But even as a gamified take, you won’t find many aspects of a traditional game in it. Challenge is decidedly lacking in Svoboda in comparison to Attentat where there was some minor challenge to interviews since you had a limited number of coins to use to replay a section but this feature is gone in Svoboda. There are no real stakes at play other than completing the story and making a decision at the end of your investigation. This lack of challenge is even more apparent given the game’s short duration, clocking at around 2 hours (you can still go for another run and try the alternate ending depending on your choice to preserve or have the schoolhouse demolished).

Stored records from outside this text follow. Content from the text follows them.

(** [msg_buf_alloc], fill in, [rpc_send] or [rpc_receive]. *)
Definition post (net : get_net) (r : Z * hdr_obj_get) : Z :=
  if gn_msg net (fst r) then gn_post net r else - ENOMEM.

Definition get_header (d : dcg_space) (qte : query_tran_entry) : hdr_obj_get :=
  mk_hog (q_id qte) (dcg_id d) (q_obj qte) (q_gdim qte).

(** The request for the DHT peers goes to [dcg_which_peer]. *)
Definition get_dht_peers (net : get_net) (d : dcg_space) (qte : query_tran_entry) : (Z * hdr_obj_get) * Z :=
  let r := (dcg_which_peer d, get_header d qte) in (r, post net r).

Fixpoint count_peers (n : nat) (tab : list Z) : nat :=
  match n, tab with
  | S n, p :: tab => if p =? -1 then O else S (count_peers n tab)
  | _, _ => O
  end.

(** [tab] was received into [qh_peerid_tab]. *)
Definition get_dht_peers_completion (qte : query_tran_entry) (tab : list Z) : query_tran_entry :=
  let h := qh qte in
  set_flags (set_qh qte (mk_qh (qh_size h) (count_peers (qh_size h) tab) (qh_num_req_posted h) (qh_num_rep_received h) tab))
    true (f_odsc_recv qte) (f_err qte).

(** [while ( *peer_id != -1)]: the requests posted and the error; [None]: no
    -1 in the table. *)
Fixpoint post_descs (net : get_net) (h : hdr_obj_get) (tab : list Z) : option (list (Z * hdr_obj_get) * Z) :=
  match tab with
  | [] => None
  | p :: tab =>
      if p =? -1 then Some ([], 0)
      else
        let err := post net (p, h) in
        if err <? 0 then Some ([], err)
        else r ← post_descs net h tab; Some ((p, h) :: fst r, snd r)
  end.

(** One request per peer. *)
Definition get_obj_descriptors (net : get_net) (d : dcg_space) (qte : query_tran_entry)
    : option (query_tran_entry * list (Z * hdr_obj_get) * Z) :=
  r ← post_descs net (get_header d qte) (qh_peerid_tab (qh qte));
  let h := qh qte in
  let qte := set_flags qte (f_peer_received qte) false (f_err qte) in
  Some (set_qh qte (mk_qh (qh_size h) (qh_num_peer h) (qh_num_req_posted h + length (fst r)) (qh_num_rep_received h) (qh_peerid_tab h)),
        fst r, snd r).

(** [qh_num_rep_received++] and the test that sets [f_odsc_recv]. *)
Definition count_reply (qte : query_tran_entry) : query_tran_entry :=
  let h := qh qte in
  let n := S (qh_num_rep_received h) in
  let qte := set_qh qte (mk_qh (qh_size h) (qh_num_peer h) (qh_num_req_posted h) n (qh_peerid_tab h)) in
  if (n =? qh_num_peer h)%nat then set_flags qte (f_peer_received qte) true (f_err qte) else qte.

When it comes to the presentation, the FMV sequences are professionally acted (in Czech language but with English subtitles), with the actors looking the part and having distinct personalities. It's interesting to discover, as you progress, how they are related to one another and how their views are influenced by the village's past. But shifting to interactive comics can break the immersion since most of the game is “live action”. However, this amalgam of visuals does give Svoboda the distinctive Charles Games touch.

On a technical note, I started the game on the AYA NEO but since it didn’t support controller input, I had to switch to playing on PC (controlling with the touchscreen wasn’t optimal either). With the rising popularity of handheld gaming PCs, especially after the announcement of the Steam Deck, I hope that developers will start favoring the implementation of controller support a bit more!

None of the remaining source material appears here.